Então, não falarei dessa saudade sem nome nem da falta que seu carisma me faz, mas de uma parte de você que se eternizou em mim depois que me dei conta de que você não voltará mais.

Lembro-me perfeitamente o dia em que nos conhecemos, há mais de dez anos. Era um sábado ensolarado de outubro em que os dados da vida haviam me lançado à má sorte. Eu estava triste, caminhando a esmo pela rua, quando seu filho caçula, já então um amigo quase antigo, me levou até você. “Minha mãe é uma fortaleza. Saberá dizer alguma coisa”, disse-me ele, oferecendo gentilmente o ombro.

Mas naquela tarde, em sua casa, não houve formalidades de uma sessão de terapia ou a simulação constrangedora de um confessionário cristão. Pelo contrário, reunidos na mesa da cozinha, enquanto jogávamos buraco e petiscávamos linguicinha com cerveja, você foi me conhecendo aos poucos, extraindo de mim o que me afligia, fazendo-me perguntas informais com a mesma naturalidade que faz surgir as mais duradouras amizades. Poucas horas depois percebi que as histórias que me contava não eram exatamente conselhos, mas verdadeiros exemplos de vida – adquiridos por sua própria experiência – de que não há nada que não se possa dar a volta por cima. Por trás do leque de cartas, você falava e sorria; na parte oposta da mesa, eu ouvia e aprendia. E, graças às suas palavras de compreensão e afeto, antes mesmo de terminarmos a partida de baralho eu já me encontrava rindo de mim mesmo e do modo hilário que só você tinha ao tratar de assuntos sérios. Eu não pude prever, mas este foi o primeiro de muitos outros risos que dividimos ao longo de nosso convívio.

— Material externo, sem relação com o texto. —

(* ===== verification/IoMqttTransport.v ===== *)
(** * Messages over MQTT (src/io_transport.c)

    The two handlers of the MQTT transport that turn a protocol message into a JSON
    document and back, on top of the JSON codec, the streams in memory, references and
    messages.  The answer to a request is published to a topic that ends with the id of
    the request. *)
From stdpp Require Import base option list numbers strings.
From S2P Require Import Prelude PrxTypes IoStream UtilString UtilInt UtilKey IoMem IoCodec IoCodecSpec IoRef IoTypes IoProto Json JsonSpec.
Import PrxTypes IoStream UtilString UtilInt UtilKey IoMem IoCodec IoCodecSpec IoRef IoTypes IoProto Json JsonSpec.
Open Scope Z_scope.

Module IoMqttTransport.

(** "$iothub/methods/res/200/?$rid=" *)
Definition response_topic : bytes :=
  [36; 105; 111; 116; 104; 117; 98; 47; 109; 101; 116; 104; 111; 100; 115; 47; 114; 101; 115; 47; 50; 48; 48; 47; 63; 36; 114; 105; 100; 61].

Section Handlers.
Context {PA : parson} {B64 : base64} (pal_pton : bytes -> res prx_socket_address).

(** The memory there is: up to how many bytes the buffer of the document can grow, and
    whether a string, an extension of it, a block of so many bytes and a reference to the
    message can be had. *)
Record send_memory := mk_send_memory {
  sm_limit : Z;
  sm_construct : bool;
  sm_concat : bool;
  sm_alloc : Z -> bool;
  sm_clone : bool;
}.

(** What is handed to [io_mqtt_connection_publish]: the topic, and the bytes of the
    buffer.  A context without a value is refused by [json_write_object]. *)
Definition io_iot_hub_umqtt_connection_on_send (sm : send_memory) (j : J) (mu : mem) (event_uri : bytes)
    (message : io_message ptr) : res (bytes * bytes) :=
  match io_dynamic_buffer_stream_init (sm_limit sm) true 1024 with
  | None => Err er_out_of_memory
  | Some (codec_stream, stream) =>
      uri ← (if bool_decide (correlation_id message <> 0) then
               if sm_construct sm then STRING_concat_int (sm_concat sm) (Some response_topic) (correlation_id message) 16
               else Err er_out_of_memory
             else Ok event_uri);
      match json_init_ctx codec_stream 0 (sm_alloc sm) j stream false with
      | Some (Ok (j, Some ctx, stream)) =>
          '(_, w, _) ← (obj ← enc_object json_codec None false;
                        under obj (io_encode_message json_codec message))
                       {| w_doc := j; w_mem := mu |} ctx;
          let '(_, stream, result) := json_fini_ctx codec_stream (sm_alloc sm) (w_doc w) ctx stream true in
          _ ← result;
          if sm_clone sm then Ok (uri, ds_out stream) else Err er_out_of_memory
      | Some (Ok (_, None, _)) => Err er_arg
      | Some (Err e) => Err e
      | Some UB | None => UB
      end
  end.

(** The message handed to the callback of the connection, with its memory; an error is
    only logged.  [rid]: the property of that name.  [None]: out of fuel. *)
Definition io_iot_hub_umqtt_connection_on_receive (fuel : nat) (alloc : Z -> bool) (pool : bool) (option_ : prx_property ptr)
    (j : J) (mu : mem) (rid : res bytes) (body : bytes) : option (res (io_message ptr * mem)) :=
  let '(codec_stream, stream) := io_fixed_buffer_stream_init body 0 in
  match json_init_ctx codec_stream fuel alloc j stream true with
  | None => None
  | Some (Ok (j, Some ctx, stream)) => Some (
      message ← io_message_create_empty pool;
      '(m, w, _) ← ('(is_null, obj) ← io_decode_object json_codec None true;
                    if (is_null : bool) then fail er_invalid_format
                    else under obj (io_decode_message pal_pton json_codec option_ message))
                   {| w_doc := j; w_mem := mu |} ctx;
      request_id ← rid;
      id ← string_to_int request_id 16;
      Ok ({| source_id := source_id m; proxy_id := proxy_id m; target_id := target_id m; error_code := error_code m;
             is_response := is_response m; type := type m; content := content m; correlation_id := id |}, w_mem w))
  | Some (Ok (_, None, _)) => Some UB
  | Some (Err e) => Some (Err e)
  | Some UB => Some UB
  end.
End Handlers.

(** ** Both directions *)
Section Proofs.
Context {PA : parson} {PV : parson_view} {B64 : base64} {PL : parson_laws} {BL : base64_laws}.
Context (pal_pton : bytes -> res prx_socket_address).

(** Memory for a document of [n] bytes. *)
Definition sends (sm : send_memory) (n : Z) : Prop :=
  sm_construct sm = true /\ sm_concat sm = true /\ sm_clone sm = true /\ sm_alloc sm = (fun _ => true) /\
  2 * n + 1024 <= sm_limit sm < 2 ^ 62.

Definition with_id (m : io_message bytes) (id : Z) : io_message bytes :=
  {| source_id := source_id m; proxy_id := proxy_id m; target_id := target_id m; error_code := error_code m;
     is_response := is_response m; type := type m; content := content m; correlation_id := id |}.

(** The bytes of the document, for any memory and by any reader. *)
Lemma message_document msg mu m j : message_den mu msg = Some m -> wf_message m ->
  ok (VObj (message_fields io_codec_json m)) -> enough j ->
  exists body, body <> [] /\
    (forall sm event_uri uri, sends sm (zlen body) ->
       (if bool_decide (correlation_id msg <> 0) then STRING_concat_int true (Some response_topic) (correlation_id msg) 16
        else Ok event_uri) = Ok uri ->
       io_iot_hub_umqtt_connection_on_send sm j mu event_uri msg = Ok (uri, body)) /\
    forall j0 fuel, enough j0 -> (length body < fuel)%nat ->
      exists j1 w s', json_init_ctx fixed_itf fuel (fun _ => true) j0 {| fb_in := body; fb_written := []; fb_out_len := 0 |} true
          = Some (Ok (j1, Some (first_ctx w), s')) /\
        sees j1 (first_ctx w) [(None, VObj (message_fields io_codec_json m))] j1.
Proof.
  intros Hd Hw Hok He. destruct (init_doc j He) as (j1 & v & E1 & Hdoc). destruct (Hdoc _ Hok) as [Hemit Hstep].
  pose proof (emits_object (K := json_codec) mu None _ _ (emits_message (K := json_codec) mu msg m Hd Hw)) as Hem.
  destruct (Hem j1 (first_ctx v) [] Hemit) as (j2 & c2 & E2 & Hst & _). destruct (Hstep j2 Hst) as [He2 Ht2].
  destruct (print_read j2 v _ He2 Ht2 Hok) as (body & Hne & Hprint & Hread).
  exists body. split; [done|]. split; [|exact Hread]. intros sm event_uri uri (Hs1 & Hs2 & Hs3 & Hs4 & Hlim) Huri.
  pose proof (zlen_nonneg body).
  destruct (io_dynamic_buffer_stream_init_inv (sm_limit sm) true 1024) as (s1 & Es1 & Hinv & Ho & Hl & Hlen); [lia|lia|].
  pose proof (io_dynamic_buffer_stream_init_increment _ _ _ _ _ Es1) as Hinc.
  unfold io_iot_hub_umqtt_connection_on_send. rewrite Es1, Hs1, Hs2, Hs3, Hs4, Huri. cbn [mbind res_bind].
  unfold json_init_ctx. rewrite E1. cbn [fmap option_fmap option_map].
  unfold io_encode_object_m in E2. cbn [mbind] in E2. rewrite E2. cbn [mbind res_bind w_doc].
  destruct (Hprint _ (dynamic_itf true) _ s1 eq_refl) as (j' & s' & E3 & Ho').
  { cbn. unfold ds_room. rewrite bool_decide_eq_true_2 by done. rewrite Hl, Hlen. lia. }
  rewrite E3. cbn. cbn in Ho'. by rewrite Ho', Ho.
Qed.

Lemma receive_document option_ j1 w s' mu0 m rid id body fuel j0 :
  json_init_ctx fixed_itf fuel (fun _ => true) j0 {| fb_in := body; fb_written := []; fb_out_len := 0 |} true
    = Some (Ok (j1, Some (first_ctx w), s')) ->
  sees j1 (first_ctx w) [(None, VObj (message_fields io_codec_json m))] j1 ->
  wf_message m -> sized_option option_ -> fresh mu0 ->
  (two_buffers (content m) = true -> forall n, m_moves mu0 n = false) -> string_to_int rid 16 = Ok id ->
  exists m' mu', io_iot_hub_umqtt_connection_on_receive pal_pton fuel (fun _ => true) true option_ j0 mu0 (Ok rid) body = Some (Ok (m', mu')) /\
    message_den mu' m' = Some (with_id (received m) id).
Proof.
  intros Hj Hs Hw Hsz Hf Hmv Hid.
  destruct (parses_message (K := json_codec) pal_pton None mu0 option_ m Hf Hw Hsz Hmv) as (m' & mu' & Hp & Hd).
  pose proof (parses_all_object (K := json_codec) None mu0 None true _
    (fun '(is_null, obj) => if (is_null : bool) then fail er_invalid_format
      else under obj (io_decode_message pal_pton json_codec option_ empty_message)) _ m' mu' (fun _ => eq_refl) Hp) as Ho.
  destruct (Ho j1 (first_ctx w) [] j1 Hs eq_refl) as (j2 & c2 & E & _).
  unfold io_iot_hub_umqtt_connection_on_receive, io_fixed_buffer_stream_init. rewrite Hj.
  unfold io_message_create_empty. cbn [mbind res_bind]. unfold empty_message in E. cbn [mbind] in E. rewrite E.
  rewrite Hid. eexists _, mu'. split; [reflexivity|]. unfold message_den in *. cbn.
  destruct (content_den mu' (content m')); cbn in *; [|done]. apply (inj Some) in Hd. f_equal. unfold with_id. by rewrite <- Hd.
Qed.

(** C4: messages survive MQTT: for every kind of message and every well formed content that
    JSON can hold, the document the send handler publishes is turned by the receive handler
    into a message with the same contents.  The answer to a request goes to the topic that
    ends with the id of the request, and a receiver that is given this id as "$rid" has the
    message with the same correlation id.  The limits are those of the websocket transport;
    JSON holds numbers of up to 53 bits and strings that are text. *)
Theorem mqtt_message_roundtrip option_ msg mu m j mu0 j0 event_uri :
  message_den mu msg = Some m -> wf_message m -> in_i32 (correlation_id msg) ->
  ok (VObj (message_fields io_codec_json m)) -> sized_option option_ ->
  enough j -> enough j0 -> fresh mu0 -> (two_buffers (content m) = true -> forall n, m_moves mu0 n = false) ->
  exists body rid, string_to_int rid 16 = Ok (correlation_id msg) /\
    (forall sm, sends sm (zlen body) ->
       io_iot_hub_umqtt_connection_on_send sm j mu event_uri msg
       = Ok (if bool_decide (correlation_id msg = 0) then event_uri else response_topic ++ rid, body)) /\
    forall fuel, (length body < fuel)%nat ->
      exists m' mu', io_iot_hub_umqtt_connection_on_receive pal_pton fuel (fun _ => true) true option_ j0 mu0 (Ok rid) body
          = Some (Ok (m', mu')) /\
        message_den mu' m' = Some (with_id (received m) (correlation_id msg)).
Proof.
  intros Hd Hw Hc Hok Hsz He He0 Hf Hmv.
  destruct (message_document msg mu m j Hd Hw Hok He) as (body & Hne & Hsend & Hread).
  pose proof (int_roundtrip (correlation_id msg) 16 32 Hc ltac:(by right) ltac:(lia)) as Hrid.
  destruct (string_from_int (correlation_id msg) 16 32) as [rid| |] eqn:Er; [|done|done]. cbn in Hrid.
  exists body, rid. split; [done|]. split.
  - intros sm Hsm. apply Hsend; [done|]. unfold STRING_concat_int. rewrite Er. cbn.
    destruct (decide (correlation_id msg = 0)) as [H0|H0].
    + rewrite (bool_decide_eq_true_2 (_ = 0)), bool_decide_eq_false_2 by (done || (intros Hx; by apply Hx)). done.
    + rewrite (bool_decide_eq_false_2 (_ = 0)), bool_decide_eq_true_2 by done. done.
  - intros fuel Hfuel. destruct (Hread j0 fuel He0 Hfuel) as (j1 & w & s' & Ej & Hs).
    by eapply receive_document.
Qed.
End Proofs.
End IoMqttTransport.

Com o tempo, a amizade que tinha com seus três filhos se consolidou ainda mais e se estendeu a você, seu marido e alguns outros de seu círculo mais íntimo. Não demorou muito para que minha esposa e eu começássemos a frequentar sua casa não apenas como pessoas queridas, mas como quase-parentes preenchendo espaços tão especiais que nem os de laços consanguíneos são capazes de ocupar. Formamos então uma espécie de família por consideração cujo maior bem eram o respeito mútuo e a vontade de estar perto.

Dali em diante, os anos que se seguiram foram de um intenso e fortuito contato – se não diário, pelo menos semanal. Não havia uma data importante que nós – minha esposa e eu, você e sua família – não estivéssemos juntos. Em aniversários, feriados e dias santos, dividíamos horas de conversas e risadas, partilhávamos dos mesmos banquetes, dançávamos embalados pelas mesmas músicas do seu tempo e do meu tempo, e assim fomos regando uma amizade tão enraizada quanto às flores de um jardim bem cuidado. Desses encontros, éramos os jardineiros dos bons sentimentos que cultivávamos.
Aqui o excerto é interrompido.